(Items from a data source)
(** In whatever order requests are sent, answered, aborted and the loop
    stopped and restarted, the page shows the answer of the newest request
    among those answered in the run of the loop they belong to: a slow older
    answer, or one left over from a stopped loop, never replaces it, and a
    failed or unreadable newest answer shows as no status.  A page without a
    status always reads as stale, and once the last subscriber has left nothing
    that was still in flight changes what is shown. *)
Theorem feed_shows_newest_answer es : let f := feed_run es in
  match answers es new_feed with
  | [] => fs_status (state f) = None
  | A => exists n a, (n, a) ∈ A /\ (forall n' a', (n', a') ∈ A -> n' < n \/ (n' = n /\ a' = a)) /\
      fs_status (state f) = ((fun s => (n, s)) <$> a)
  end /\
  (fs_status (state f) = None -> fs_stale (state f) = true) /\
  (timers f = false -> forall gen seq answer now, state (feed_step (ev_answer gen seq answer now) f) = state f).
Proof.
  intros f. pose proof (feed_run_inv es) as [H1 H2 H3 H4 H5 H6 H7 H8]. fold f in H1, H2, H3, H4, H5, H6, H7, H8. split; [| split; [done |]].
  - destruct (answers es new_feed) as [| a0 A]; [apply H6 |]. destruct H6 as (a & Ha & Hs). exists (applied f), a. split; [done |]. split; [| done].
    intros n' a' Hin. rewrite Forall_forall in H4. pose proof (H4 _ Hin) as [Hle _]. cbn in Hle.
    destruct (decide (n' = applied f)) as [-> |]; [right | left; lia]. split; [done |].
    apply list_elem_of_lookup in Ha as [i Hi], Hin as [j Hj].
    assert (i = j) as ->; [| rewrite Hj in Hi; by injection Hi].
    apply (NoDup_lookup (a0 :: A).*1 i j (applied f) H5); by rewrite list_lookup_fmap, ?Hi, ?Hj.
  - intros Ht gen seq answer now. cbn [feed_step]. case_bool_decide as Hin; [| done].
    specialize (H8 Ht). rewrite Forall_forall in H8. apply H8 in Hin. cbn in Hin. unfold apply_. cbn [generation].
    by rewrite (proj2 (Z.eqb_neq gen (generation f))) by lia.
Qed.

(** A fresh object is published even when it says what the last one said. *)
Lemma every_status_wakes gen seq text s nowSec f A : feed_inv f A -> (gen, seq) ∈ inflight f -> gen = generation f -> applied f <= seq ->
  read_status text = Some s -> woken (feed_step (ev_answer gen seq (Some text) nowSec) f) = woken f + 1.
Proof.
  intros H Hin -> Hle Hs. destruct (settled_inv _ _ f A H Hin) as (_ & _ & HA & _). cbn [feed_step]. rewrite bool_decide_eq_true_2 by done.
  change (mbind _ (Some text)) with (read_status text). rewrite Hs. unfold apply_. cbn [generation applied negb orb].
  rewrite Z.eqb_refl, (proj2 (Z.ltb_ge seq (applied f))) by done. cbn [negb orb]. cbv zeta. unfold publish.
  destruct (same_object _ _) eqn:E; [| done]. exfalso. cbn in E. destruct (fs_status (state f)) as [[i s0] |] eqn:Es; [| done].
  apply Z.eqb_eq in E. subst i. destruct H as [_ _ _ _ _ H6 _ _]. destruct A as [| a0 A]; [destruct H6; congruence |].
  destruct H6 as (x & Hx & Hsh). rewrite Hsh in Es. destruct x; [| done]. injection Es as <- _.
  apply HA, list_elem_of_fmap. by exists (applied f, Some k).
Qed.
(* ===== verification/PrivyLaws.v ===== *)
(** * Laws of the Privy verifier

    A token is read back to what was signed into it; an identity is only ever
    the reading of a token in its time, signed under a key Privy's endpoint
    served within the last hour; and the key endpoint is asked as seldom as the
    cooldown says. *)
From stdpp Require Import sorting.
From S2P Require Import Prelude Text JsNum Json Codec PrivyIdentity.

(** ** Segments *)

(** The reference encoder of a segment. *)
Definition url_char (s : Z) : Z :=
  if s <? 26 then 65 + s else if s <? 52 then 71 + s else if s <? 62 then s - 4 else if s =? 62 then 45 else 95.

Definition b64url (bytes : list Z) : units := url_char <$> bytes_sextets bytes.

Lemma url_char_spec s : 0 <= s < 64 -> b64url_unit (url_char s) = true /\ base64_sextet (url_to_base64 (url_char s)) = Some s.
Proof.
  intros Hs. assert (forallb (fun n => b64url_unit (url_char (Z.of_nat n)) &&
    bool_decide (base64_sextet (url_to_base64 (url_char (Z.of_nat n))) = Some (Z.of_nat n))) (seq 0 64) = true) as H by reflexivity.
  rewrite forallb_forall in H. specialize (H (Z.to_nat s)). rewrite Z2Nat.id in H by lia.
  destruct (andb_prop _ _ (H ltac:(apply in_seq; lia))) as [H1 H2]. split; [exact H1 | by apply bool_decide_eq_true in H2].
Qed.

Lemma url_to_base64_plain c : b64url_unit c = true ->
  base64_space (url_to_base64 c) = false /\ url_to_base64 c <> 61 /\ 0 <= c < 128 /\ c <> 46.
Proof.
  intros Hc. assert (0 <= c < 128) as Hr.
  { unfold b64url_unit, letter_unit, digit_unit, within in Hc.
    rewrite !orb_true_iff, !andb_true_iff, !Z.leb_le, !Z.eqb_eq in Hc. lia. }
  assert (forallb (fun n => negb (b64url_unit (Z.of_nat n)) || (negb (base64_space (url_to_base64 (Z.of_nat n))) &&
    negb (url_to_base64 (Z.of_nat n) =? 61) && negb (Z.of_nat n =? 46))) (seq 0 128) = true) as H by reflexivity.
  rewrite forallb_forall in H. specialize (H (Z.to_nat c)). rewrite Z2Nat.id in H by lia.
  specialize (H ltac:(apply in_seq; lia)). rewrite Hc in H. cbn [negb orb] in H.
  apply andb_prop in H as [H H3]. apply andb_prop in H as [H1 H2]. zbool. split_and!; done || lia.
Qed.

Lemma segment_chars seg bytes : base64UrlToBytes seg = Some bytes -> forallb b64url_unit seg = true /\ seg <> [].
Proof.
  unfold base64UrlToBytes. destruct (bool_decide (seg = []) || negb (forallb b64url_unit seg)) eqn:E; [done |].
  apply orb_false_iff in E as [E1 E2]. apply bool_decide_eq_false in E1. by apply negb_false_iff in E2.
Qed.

▶ **WHAT YOU WILL DO**: Given the records above, return exactly the lines starting at the line containing "destruct (same_object _" and ending at the line containing "served within the", including both.

▶ **EXPECTED ANSWER**:
  destruct (same_object _ _) eqn:E; [| done]. exfalso. cbn in E. destruct (fs_status (state f)) as [[i s0] |] eqn:Es; [| done].
  apply Z.eqb_eq in E. subst i. destruct H as [_ _ _ _ _ H6 _ _]. destruct A as [| a0 A]; [destruct H6; congruence |].
  destruct H6 as (x & Hx & Hsh). rewrite Hsh in Es. destruct x; [| done]. injection Es as <- _.
  apply HA, list_elem_of_fmap. by exists (applied f, Some k).
Qed.
(* ===== verification/PrivyLaws.v ===== *)
(** * Laws of the Privy verifier

    A token is read back to what was signed into it; an identity is only ever
    the reading of a token in its time, signed under a key Privy's endpoint
    served within the last hour; and the key endpoint is asked as seldom as the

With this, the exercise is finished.